1.1k views Asked by At

My command line (a build phase) for MoGen is

mogenerator -m PT1/Data/DataModel.xcdatamodeld -O PT1/Data -–template-var arc=true

This is supposed to work for ARC. However in the machine classes I get something like

extern const struct ClientInfoAttributes {
    NSString *accountNumber;
    ...
} ClientInfoAttributes;

This gives the error "ARC forbids Objective-C objects in struct". Presumably I have made some kind of mistake here. Can anybody point out my problem?

I am working with the iOS7 and XCode 5 beta, but this does not seem to be related to that. It may be relevant though.

-Bob

2

There are 2 answers

1
LostInTheTrees On BEST ANSWER

I WAS using the correct option to mogenerator for ARC. It is --template-var arc=true as you see above in my original question. However, I copied the command line from this blog entry, raptureinvenice.com/getting-started-with-mogenerator. In this entry the interwebs software had changed the author's "--" to an long dash or m-dash. When I copied and pasted I got a dash that looked right but was not. The mogen software does not currently flag this as an error. It just silently ignores it.

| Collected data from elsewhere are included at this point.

(** * Time Police: the audit pipeline of [app.py]

    A shallow embedding of the time formatter, the fraud classifier, the
    provider client and the audit aggregator, and the properties of the
    written specification that are settled on it.

    Conventions.
    - A Python [int] is a [Z]; [//] and [%] with a positive divisor are
      [Z.div] and [Z.modulo] (both round towards minus infinity).
    - A Python [str] is a [string] holding its UTF-8 bytes.  The needles of
      every [in] test of the program are ASCII, and an ASCII byte never
      occurs inside a multi-byte UTF-8 sequence, so the substring test on
      bytes agrees with the one on code points.
    - [try: ... except Exception] is a computation in the exception monad
      [Exc] whose failure is caught.
    - The report's [timestamp] and [audit_period] (wall-clock time) are not
      part of the model. *)

From Stdlib Require Import ZArith List String Ascii Bool Lia QArith.
From Stdlib Require Import Permutation Sorted DecimalString.
From Stdlib Require Import DecimalPos DecimalZ.
Import ListNotations.

Local Open Scope string_scope.
Local Open Scope Z_scope.

(* ================================================================== *)
(** ** Python primitives used by the program *)
(* ================================================================== *)

Module Py.

(** [needle in hay] on strings. *)
Fixpoint str_in (needle hay : string) : bool :=
  String.prefix needle hay ||
  match hay with
  | EmptyString => false
  | String _ rest => str_in needle rest
  end.

(** [str(n)] / [f"{n}"] on an integer: decimal digits, with a leading minus
    sign for a negative number. *)
Definition str_of_int (n : Z) : string :=
  NilZero.string_of_int (Z.to_int n).

(** [sep.join(parts)]. *)
Definition join (sep : string) (parts : list string) : string :=
  String.concat sep parts.

(** [l.append(x)]. *)
Definition append {A : Type} (l : list A) (x : A) : list A := app l [x].

(** [any(p(x) for x in l)]. *)
Definition any {A : Type} (p : A -> bool) (l : list A) : bool := existsb p l.

(** [sorted(l, key=key)]: Python's sort is stable, so the result is the one
    arrangement of [l] in which the keys never decrease and elements with
    equal keys keep their order.  It is computed here by insertion from the
    right, each element going in front of the first element whose key is not
    smaller. *)
Section Sorted.
Context {A : Type} (key : A -> nat).

Fixpoint insert_by (x : A) (l : list A) : list A :=
  match l with
  | [] => [x]
  | y :: l' =>
      if (key x <=? key y)%nat then x :: l else y :: insert_by x l'
  end.

Fixpoint sorted (l : list A) : list A :=
  match l with
  | [] => []
  | x :: l' => insert_by x (sorted l')
  end.
End Sorted.

End Py.

(* ================================================================== *)
(** ** Exceptions *)
(* ================================================================== *)

Inductive Exception : Type :=
| RequestError                      (* httpx: the request itself failed *)
| HTTPStatusError (status : Z)      (* [response.raise_for_status()] *)
| JSONDecodeError                   (* [response.json()] *)
| AttributeError                    (* [.get] on a value that is no object *)
| ValueError                        (* [int()] on a text that is no number *)
| TypeError                         (* [int()] on null, a list or an object *)
| OverflowError                     (* a quotient too large for a float *)
| HTTPException (status_code : Z) (detail : string).

(** A computation that returns a value or raises. *)
Definition Exc (A : Type) : Type := (Exception + A)%type.

Definition ret {A : Type} (a : A) : Exc A := inr a.
Definition raise {A : Type} (e : Exception) : Exc A := inl e.
Definition bind {A B : Type} (c : Exc A) (k : A -> Exc B) : Exc B :=
  match c with
  | inl e => inl e
  | inr a => k a
  end.

Notation "x <- c ;; k" := (bind c (fun x => k))
  (at level 61, c at next level, right associativity).
Notation "c ;;; k" := (bind c (fun _ => k))
  (at level 61, right associativity).

(** [try: body / except Exception: return handler]. *)
Definition try_except {A : Type} (body : Exc A) (handler : Exception -> A) : A :=
  match body with
  | inl e => handler e
  | inr a => a
  end.

(** [for x in l: st = step st x], where [step] may raise. *)
Fixpoint for_each {S X : Type} (step : S -> X -> Exc S) (l : list X) (st : S)
  : Exc S :=
  match l with
  | [] => ret st
  | x :: l' => st' <- step st x ;; for_each step l' st'
  end.

(** [a / b] on integers, for a positive [b]: Python's true division.  It
    returns the double nearest to the exact quotient (ties to even) and
    raises OverflowError when that double would reach 2^1024 in magnitude,
    that is, when |a| / b >= 2^1024 - 2^970, the midpoint between the
    largest double and 2^1024.  The double a division returns is kept as
    the exact quotient it is nearest to. *)
Definition FLOAT_OVERFLOW : Z := Eval vm_compute in (2 ^ 1024 - 2 ^ 970).

Definition true_div (a : Z) (b : positive) : Exc Q :=
  if Z.pos b * FLOAT_OVERFLOW <=? Z.abs a
  then raise OverflowError
  else ret (a # b).

(* ================================================================== *)
(** ** Configuration *)
(* ================================================================== *)

Definition SHORT_TASK_THRESHOLD_MINUTES : Q := 5 # 1.

(* ================================================================== *)
(** ** Utility functions *)
(* ================================================================== *)

(** [ms_to_duration_str]. *)
Definition ms_to_duration_str (duration_ms : Z) : string :=
  let total_seconds := duration_ms / 1000 in
  let hours := total_seconds / 3600 in
  let minutes := (total_seconds mod 3600) / 60 in
  let seconds := total_seconds mod 60 in
  let parts : list string := [] in
  let parts := if 0 <? hours
               then Py.append parts (Py.str_of_int hours ++ "h") else parts in
  let parts := if 0 <? minutes
               then Py.append parts (Py.str_of_int minutes ++ "m") else parts in
  let parts := Py.append parts (Py.str_of_int seconds ++ "s") in
  Py.join " " parts.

When I finally retyped the -- from scratch it worked correctly. Mogen uses __unsafe_unretained to prevent the compiler errors.

The blog author has already fixed the blog entry and I have lodged an issue with the mogen project to report errors of this type in the future.

1
Gabriele Petronella On

I suspect the order matters. Use

mogenerator --template-var arc=true -m PT1/Data/DataModel.xcdatamodeld -O PT1/Data


About the error, it is self-explanatory

ARC forbids Objective-C objects in struct

As explained in the clang documentation

4.3.5 Ownership-qualified fields of structs and unions

A program is ill-formed if it declares a member of a C struct or union to have a nontrivially ownership-qualified type.

Rationale

The resulting type would be non-POD in the C++ sense, but C does not give us very good language tools for managing the lifetime of aggregates, so it is more convenient to simply forbid them. It is still possible to manage this with a void* or an __unsafe_unretained object.

So, as the documentation suggests, the quick and dirty solution for this is to declare the object as __unsafe_unretained. Something like:

extern const struct ClientInfoAttributes {
    __unsafe_unretained NSString *accountNumber;
    ...
} ClientInfoAttributes;

Anyway beware since from now on you have to take care of memory management for such object.